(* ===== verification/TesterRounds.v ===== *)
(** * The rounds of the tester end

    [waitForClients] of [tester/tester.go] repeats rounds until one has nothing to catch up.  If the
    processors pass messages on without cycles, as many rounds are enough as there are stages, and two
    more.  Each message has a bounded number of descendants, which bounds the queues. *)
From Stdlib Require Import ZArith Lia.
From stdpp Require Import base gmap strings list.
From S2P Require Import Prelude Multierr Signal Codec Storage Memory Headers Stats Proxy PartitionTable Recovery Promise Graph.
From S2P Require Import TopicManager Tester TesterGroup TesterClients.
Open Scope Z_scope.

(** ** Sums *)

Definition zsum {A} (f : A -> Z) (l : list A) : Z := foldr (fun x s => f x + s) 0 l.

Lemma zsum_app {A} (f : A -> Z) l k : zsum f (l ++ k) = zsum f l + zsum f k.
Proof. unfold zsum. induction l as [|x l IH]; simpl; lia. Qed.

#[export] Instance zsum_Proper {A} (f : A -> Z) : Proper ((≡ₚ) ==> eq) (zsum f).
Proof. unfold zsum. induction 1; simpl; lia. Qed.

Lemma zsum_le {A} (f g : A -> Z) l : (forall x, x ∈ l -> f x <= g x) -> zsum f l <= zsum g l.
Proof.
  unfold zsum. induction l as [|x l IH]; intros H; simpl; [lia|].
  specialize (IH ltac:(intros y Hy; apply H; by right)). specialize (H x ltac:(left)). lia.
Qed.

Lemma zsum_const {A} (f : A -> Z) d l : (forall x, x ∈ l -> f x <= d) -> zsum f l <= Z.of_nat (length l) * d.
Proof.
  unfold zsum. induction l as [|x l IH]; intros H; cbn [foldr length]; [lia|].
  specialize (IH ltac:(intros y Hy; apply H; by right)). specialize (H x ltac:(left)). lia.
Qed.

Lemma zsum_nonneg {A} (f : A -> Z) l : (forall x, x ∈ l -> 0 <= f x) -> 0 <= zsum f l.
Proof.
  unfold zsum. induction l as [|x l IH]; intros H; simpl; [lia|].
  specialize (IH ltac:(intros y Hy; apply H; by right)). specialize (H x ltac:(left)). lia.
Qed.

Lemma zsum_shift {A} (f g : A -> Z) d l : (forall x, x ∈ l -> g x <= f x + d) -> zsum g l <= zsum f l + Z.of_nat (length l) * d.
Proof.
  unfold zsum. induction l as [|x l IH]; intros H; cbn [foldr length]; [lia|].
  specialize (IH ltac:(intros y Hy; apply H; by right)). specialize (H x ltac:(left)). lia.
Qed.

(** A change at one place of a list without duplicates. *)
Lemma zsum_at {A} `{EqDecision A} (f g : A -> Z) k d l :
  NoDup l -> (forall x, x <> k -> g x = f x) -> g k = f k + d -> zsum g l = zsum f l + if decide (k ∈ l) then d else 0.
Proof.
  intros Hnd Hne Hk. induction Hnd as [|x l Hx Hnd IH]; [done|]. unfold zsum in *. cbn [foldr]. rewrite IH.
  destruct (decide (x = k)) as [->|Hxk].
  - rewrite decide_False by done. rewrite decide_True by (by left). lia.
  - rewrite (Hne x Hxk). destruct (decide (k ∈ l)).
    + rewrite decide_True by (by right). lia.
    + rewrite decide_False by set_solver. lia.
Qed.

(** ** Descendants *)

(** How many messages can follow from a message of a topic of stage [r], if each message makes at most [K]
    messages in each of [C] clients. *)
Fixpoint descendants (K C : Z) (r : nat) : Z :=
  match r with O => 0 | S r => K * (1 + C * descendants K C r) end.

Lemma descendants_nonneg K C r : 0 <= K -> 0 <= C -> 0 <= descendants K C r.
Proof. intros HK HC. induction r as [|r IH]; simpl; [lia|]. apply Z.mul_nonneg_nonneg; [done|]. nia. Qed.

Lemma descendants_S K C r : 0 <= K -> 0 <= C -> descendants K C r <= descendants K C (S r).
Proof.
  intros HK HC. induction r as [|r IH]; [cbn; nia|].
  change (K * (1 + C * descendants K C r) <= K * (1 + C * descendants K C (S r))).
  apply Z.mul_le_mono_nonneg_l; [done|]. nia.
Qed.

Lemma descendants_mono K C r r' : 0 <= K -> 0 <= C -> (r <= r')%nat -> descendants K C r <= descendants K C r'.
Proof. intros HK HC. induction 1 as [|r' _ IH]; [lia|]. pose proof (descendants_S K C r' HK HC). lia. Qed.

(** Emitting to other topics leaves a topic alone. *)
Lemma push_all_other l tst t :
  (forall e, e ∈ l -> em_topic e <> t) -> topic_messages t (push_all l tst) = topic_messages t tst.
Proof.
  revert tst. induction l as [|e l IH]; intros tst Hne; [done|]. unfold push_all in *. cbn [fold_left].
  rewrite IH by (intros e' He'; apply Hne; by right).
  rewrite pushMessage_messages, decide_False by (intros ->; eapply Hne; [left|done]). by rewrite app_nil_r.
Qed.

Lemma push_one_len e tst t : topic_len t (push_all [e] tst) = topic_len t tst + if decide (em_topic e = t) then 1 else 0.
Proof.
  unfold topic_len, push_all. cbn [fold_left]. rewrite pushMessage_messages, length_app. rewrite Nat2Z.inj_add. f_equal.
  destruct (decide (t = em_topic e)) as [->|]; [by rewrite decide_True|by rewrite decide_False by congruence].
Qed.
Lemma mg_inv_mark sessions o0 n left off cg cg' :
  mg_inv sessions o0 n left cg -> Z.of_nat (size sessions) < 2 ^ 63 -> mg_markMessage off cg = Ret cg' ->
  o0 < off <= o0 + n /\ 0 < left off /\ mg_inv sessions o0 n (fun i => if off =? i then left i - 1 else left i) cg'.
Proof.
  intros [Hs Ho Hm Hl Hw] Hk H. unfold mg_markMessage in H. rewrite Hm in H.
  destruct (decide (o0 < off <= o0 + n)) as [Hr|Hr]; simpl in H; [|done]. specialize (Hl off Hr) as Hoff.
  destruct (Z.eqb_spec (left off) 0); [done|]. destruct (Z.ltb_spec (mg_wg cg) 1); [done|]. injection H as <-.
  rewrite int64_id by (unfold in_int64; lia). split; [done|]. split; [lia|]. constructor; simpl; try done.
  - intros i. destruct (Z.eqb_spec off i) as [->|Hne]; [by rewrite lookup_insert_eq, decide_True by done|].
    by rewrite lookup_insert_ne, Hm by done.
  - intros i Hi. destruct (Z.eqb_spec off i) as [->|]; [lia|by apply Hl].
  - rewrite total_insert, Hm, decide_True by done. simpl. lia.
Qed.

——

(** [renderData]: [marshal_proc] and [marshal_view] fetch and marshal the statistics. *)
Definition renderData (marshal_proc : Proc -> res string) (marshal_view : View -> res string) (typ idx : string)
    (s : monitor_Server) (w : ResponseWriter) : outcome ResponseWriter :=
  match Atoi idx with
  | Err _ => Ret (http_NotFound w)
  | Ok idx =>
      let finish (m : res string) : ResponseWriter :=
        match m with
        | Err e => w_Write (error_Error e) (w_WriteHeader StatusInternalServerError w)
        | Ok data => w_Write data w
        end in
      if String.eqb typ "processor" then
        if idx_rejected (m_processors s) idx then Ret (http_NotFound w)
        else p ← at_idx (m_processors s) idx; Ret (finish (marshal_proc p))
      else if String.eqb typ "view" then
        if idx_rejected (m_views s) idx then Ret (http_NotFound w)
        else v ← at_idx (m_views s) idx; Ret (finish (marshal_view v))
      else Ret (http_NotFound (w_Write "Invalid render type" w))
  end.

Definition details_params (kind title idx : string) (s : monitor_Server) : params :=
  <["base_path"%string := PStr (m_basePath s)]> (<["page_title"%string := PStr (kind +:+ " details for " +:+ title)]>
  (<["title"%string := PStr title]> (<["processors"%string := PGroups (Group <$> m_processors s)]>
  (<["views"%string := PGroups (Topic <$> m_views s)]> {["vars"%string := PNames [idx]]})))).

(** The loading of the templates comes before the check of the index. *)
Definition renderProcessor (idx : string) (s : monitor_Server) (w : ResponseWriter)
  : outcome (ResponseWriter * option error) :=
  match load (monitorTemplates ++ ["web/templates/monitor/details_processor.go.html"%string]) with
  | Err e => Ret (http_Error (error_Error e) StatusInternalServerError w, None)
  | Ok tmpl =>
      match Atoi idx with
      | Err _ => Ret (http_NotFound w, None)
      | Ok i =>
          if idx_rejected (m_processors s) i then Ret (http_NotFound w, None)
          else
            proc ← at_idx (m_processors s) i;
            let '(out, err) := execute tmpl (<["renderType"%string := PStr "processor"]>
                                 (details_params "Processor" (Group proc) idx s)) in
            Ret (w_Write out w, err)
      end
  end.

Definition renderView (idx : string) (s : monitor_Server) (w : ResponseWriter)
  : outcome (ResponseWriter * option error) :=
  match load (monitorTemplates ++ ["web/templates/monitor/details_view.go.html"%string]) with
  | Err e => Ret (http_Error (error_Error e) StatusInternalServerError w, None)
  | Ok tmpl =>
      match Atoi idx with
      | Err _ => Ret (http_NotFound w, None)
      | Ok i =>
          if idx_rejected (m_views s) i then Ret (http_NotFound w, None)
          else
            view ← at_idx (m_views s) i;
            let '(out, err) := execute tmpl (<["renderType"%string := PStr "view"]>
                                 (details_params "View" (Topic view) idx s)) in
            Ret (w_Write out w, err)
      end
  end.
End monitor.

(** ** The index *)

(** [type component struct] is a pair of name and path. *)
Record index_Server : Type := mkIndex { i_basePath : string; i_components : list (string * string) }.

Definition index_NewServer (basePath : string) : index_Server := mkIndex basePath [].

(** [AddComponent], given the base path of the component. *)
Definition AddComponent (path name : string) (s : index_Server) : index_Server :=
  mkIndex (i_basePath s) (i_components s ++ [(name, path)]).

——

__Work request__: For this exercise, please output exactly the lines above starting at the line with "(* ===== verification/TesterRounds.v ===== *)" and ending at the line with "A -> Z) k d l", ends included.

__Response area__:
(* ===== verification/TesterRounds.v ===== *)
(** * The rounds of the tester end

    [waitForClients] of [tester/tester.go] repeats rounds until one has nothing to catch up.  If the
    processors pass messages on without cycles, as many rounds are enough as there are stages, and two
    more.  Each message has a bounded number of descendants, which bounds the queues. *)
From Stdlib Require Import ZArith Lia.
From stdpp Require Import base gmap strings list.
From S2P Require Import Prelude Multierr Signal Codec Storage Memory Headers Stats Proxy PartitionTable Recovery Promise Graph.
From S2P Require Import TopicManager Tester TesterGroup TesterClients.
Open Scope Z_scope.

(** ** Sums *)

Definition zsum {A} (f : A -> Z) (l : list A) : Z := foldr (fun x s => f x + s) 0 l.

Lemma zsum_app {A} (f : A -> Z) l k : zsum f (l ++ k) = zsum f l + zsum f k.
Proof. unfold zsum. induction l as [|x l IH]; simpl; lia. Qed.

#[export] Instance zsum_Proper {A} (f : A -> Z) : Proper ((≡ₚ) ==> eq) (zsum f).
Proof. unfold zsum. induction 1; simpl; lia. Qed.

Lemma zsum_le {A} (f g : A -> Z) l : (forall x, x ∈ l -> f x <= g x) -> zsum f l <= zsum g l.
Proof.
  unfold zsum. induction l as [|x l IH]; intros H; simpl; [lia|].
  specialize (IH ltac:(intros y Hy; apply H; by right)). specialize (H x ltac:(left)). lia.
Qed.

Lemma zsum_const {A} (f : A -> Z) d l : (forall x, x ∈ l -> f x <= d) -> zsum f l <= Z.of_nat (length l) * d.
Proof.
  unfold zsum. induction l as [|x l IH]; intros H; cbn [foldr length]; [lia|].
  specialize (IH ltac:(intros y Hy; apply H; by right)). specialize (H x ltac:(left)). lia.
Qed.

Lemma zsum_nonneg {A} (f : A -> Z) l : (forall x, x ∈ l -> 0 <= f x) -> 0 <= zsum f l.
Proof.
  unfold zsum. induction l as [|x l IH]; intros H; simpl; [lia|].
  specialize (IH ltac:(intros y Hy; apply H; by right)). specialize (H x ltac:(left)). lia.
Qed.

Lemma zsum_shift {A} (f g : A -> Z) d l : (forall x, x ∈ l -> g x <= f x + d) -> zsum g l <= zsum f l + Z.of_nat (length l) * d.
Proof.
  unfold zsum. induction l as [|x l IH]; intros H; cbn [foldr length]; [lia|].
  specialize (IH ltac:(intros y Hy; apply H; by right)). specialize (H x ltac:(left)). lia.
Qed.

(** A change at one place of a list without duplicates. *)
Lemma zsum_at {A} `{EqDecision A} (f g : A -> Z) k d l :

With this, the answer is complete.